Exercise aim: Reproduce the entries shown below only from the line with "[tempVideoPath p; audioPath" down to the line with "rewrite bool_decide_eq_true_2 in", keeping both end lines and copying each one exactly.

Supplied records:

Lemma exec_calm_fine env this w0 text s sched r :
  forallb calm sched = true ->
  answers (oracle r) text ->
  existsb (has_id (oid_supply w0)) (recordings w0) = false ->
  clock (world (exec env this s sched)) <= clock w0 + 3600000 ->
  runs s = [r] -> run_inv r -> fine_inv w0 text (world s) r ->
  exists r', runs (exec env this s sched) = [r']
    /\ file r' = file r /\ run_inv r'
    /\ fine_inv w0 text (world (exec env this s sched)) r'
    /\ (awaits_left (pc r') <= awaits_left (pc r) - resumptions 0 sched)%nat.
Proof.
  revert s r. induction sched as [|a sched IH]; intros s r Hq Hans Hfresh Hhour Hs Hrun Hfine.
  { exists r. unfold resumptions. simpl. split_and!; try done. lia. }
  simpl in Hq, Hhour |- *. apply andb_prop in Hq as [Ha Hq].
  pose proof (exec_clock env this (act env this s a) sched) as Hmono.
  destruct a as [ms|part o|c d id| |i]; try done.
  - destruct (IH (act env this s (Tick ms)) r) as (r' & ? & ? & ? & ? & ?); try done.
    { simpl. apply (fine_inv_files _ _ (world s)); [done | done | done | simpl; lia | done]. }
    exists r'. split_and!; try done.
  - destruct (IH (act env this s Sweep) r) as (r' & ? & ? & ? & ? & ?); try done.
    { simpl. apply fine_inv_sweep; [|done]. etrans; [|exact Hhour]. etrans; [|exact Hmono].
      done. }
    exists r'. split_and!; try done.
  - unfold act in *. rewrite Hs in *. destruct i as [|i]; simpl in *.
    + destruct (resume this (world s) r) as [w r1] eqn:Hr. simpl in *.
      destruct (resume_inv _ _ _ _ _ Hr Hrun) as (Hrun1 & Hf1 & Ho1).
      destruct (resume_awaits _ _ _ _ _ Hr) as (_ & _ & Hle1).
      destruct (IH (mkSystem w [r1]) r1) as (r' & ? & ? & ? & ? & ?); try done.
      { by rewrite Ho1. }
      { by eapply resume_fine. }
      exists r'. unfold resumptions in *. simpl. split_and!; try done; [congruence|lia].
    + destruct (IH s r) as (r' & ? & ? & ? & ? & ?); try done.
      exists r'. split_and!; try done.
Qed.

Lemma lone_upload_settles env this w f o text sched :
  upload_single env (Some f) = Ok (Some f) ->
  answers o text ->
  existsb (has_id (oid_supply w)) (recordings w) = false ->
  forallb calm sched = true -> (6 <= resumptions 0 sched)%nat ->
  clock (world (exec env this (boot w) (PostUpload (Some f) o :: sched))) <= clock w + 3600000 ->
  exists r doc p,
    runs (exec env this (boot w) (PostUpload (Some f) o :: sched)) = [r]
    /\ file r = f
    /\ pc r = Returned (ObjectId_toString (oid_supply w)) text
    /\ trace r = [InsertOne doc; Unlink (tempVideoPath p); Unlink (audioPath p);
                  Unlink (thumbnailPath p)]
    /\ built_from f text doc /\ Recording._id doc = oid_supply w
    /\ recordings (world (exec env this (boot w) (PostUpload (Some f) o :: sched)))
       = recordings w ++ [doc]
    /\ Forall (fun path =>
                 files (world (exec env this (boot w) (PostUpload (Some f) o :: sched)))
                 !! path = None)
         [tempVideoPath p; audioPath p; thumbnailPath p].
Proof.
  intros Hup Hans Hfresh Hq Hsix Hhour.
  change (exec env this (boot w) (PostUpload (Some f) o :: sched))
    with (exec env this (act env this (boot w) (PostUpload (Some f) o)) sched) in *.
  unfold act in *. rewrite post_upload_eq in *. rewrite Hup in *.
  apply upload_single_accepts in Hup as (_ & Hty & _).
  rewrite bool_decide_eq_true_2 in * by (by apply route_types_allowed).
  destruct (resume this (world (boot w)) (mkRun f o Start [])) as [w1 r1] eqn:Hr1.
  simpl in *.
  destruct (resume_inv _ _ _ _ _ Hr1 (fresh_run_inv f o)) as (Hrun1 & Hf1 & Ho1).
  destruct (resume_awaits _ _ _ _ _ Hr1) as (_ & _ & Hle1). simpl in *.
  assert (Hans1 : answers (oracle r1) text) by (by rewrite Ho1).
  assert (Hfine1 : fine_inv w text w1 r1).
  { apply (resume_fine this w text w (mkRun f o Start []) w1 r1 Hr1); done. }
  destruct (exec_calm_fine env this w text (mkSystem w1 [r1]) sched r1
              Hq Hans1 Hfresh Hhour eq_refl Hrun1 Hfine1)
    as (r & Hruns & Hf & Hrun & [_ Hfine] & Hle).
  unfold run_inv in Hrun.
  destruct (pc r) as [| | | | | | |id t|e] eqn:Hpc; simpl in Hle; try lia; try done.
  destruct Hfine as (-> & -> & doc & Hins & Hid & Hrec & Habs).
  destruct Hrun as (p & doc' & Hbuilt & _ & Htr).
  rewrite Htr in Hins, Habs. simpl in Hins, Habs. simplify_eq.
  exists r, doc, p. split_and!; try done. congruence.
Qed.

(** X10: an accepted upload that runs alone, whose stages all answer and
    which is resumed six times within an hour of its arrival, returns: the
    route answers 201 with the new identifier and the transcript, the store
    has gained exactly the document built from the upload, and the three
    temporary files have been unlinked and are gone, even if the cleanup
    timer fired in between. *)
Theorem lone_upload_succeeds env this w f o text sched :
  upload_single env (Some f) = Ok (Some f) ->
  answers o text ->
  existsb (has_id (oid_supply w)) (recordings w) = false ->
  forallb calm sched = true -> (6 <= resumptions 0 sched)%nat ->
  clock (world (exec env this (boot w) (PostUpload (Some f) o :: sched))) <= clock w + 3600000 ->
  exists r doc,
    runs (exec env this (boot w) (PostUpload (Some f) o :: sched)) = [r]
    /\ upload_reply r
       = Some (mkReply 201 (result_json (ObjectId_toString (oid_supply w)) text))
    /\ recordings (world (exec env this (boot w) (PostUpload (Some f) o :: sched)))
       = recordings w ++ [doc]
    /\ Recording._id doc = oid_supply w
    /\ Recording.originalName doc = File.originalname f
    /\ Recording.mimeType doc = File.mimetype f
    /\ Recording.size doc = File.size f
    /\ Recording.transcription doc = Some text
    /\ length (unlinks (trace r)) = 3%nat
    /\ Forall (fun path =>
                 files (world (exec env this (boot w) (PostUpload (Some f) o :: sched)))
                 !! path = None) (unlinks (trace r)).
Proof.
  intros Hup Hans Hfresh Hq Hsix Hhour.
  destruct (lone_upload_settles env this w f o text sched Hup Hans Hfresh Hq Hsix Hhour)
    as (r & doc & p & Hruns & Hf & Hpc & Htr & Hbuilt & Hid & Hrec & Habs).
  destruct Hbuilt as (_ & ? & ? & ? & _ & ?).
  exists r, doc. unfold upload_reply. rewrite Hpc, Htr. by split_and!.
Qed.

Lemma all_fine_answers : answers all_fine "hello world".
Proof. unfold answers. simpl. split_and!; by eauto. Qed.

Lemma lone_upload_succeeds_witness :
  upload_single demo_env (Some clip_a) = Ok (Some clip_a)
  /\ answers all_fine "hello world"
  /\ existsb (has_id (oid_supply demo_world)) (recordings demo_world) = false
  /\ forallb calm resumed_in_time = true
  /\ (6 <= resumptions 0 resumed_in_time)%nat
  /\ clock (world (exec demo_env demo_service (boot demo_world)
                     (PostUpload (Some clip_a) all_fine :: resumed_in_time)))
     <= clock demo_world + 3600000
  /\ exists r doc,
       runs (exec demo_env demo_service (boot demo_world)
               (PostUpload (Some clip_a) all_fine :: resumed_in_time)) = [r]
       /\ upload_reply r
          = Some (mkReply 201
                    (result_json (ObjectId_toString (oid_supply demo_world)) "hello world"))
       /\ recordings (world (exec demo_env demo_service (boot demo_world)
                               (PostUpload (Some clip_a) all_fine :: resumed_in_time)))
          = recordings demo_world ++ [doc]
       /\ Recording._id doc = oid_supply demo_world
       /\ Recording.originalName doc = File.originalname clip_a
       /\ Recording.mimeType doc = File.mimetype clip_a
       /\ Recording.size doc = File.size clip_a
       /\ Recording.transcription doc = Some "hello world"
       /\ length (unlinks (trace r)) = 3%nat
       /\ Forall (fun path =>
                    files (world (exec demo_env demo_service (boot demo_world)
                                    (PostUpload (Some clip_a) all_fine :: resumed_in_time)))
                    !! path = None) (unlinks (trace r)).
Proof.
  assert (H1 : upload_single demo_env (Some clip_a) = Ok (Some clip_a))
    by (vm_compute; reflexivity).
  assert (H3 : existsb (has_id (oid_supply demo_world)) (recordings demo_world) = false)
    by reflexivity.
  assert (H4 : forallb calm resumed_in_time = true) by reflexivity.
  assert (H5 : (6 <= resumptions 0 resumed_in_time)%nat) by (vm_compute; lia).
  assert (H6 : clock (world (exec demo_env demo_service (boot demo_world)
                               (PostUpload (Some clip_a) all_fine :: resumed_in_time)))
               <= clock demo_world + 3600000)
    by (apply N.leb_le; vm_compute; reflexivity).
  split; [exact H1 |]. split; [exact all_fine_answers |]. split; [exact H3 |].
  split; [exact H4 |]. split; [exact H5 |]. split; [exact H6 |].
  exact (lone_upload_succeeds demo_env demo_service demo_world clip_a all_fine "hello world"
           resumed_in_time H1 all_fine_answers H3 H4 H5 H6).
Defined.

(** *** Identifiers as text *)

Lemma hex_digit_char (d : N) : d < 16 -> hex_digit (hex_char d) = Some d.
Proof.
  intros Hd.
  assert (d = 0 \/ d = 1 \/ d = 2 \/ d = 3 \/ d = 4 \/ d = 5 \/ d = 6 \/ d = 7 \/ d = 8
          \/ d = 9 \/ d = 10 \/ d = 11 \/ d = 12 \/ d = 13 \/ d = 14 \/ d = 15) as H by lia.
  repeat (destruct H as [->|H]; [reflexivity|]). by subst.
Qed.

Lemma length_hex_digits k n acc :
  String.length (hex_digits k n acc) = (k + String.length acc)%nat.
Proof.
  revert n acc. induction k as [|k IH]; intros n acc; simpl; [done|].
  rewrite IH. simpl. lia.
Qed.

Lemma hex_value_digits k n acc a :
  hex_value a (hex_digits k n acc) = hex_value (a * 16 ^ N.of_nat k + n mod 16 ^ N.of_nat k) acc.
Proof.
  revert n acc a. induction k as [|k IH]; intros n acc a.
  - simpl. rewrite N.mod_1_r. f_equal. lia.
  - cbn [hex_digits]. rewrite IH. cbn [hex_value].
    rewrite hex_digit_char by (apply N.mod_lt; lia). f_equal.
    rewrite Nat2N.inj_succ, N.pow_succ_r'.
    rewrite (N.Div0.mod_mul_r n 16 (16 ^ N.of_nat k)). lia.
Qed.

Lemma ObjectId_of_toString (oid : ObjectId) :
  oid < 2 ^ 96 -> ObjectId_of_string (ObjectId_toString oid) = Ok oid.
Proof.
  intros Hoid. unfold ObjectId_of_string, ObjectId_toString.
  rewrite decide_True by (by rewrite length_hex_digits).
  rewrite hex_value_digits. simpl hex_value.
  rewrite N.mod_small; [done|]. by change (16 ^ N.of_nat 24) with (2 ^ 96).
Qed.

Expected output:
         [tempVideoPath p; audioPath p; thumbnailPath p].
Proof.
  intros Hup Hans Hfresh Hq Hsix Hhour.
  change (exec env this (boot w) (PostUpload (Some f) o :: sched))
    with (exec env this (act env this (boot w) (PostUpload (Some f) o)) sched) in *.
  unfold act in *. rewrite post_upload_eq in *. rewrite Hup in *.
  apply upload_single_accepts in Hup as (_ & Hty & _).
  rewrite bool_decide_eq_true_2 in * by (by apply route_types_allowed).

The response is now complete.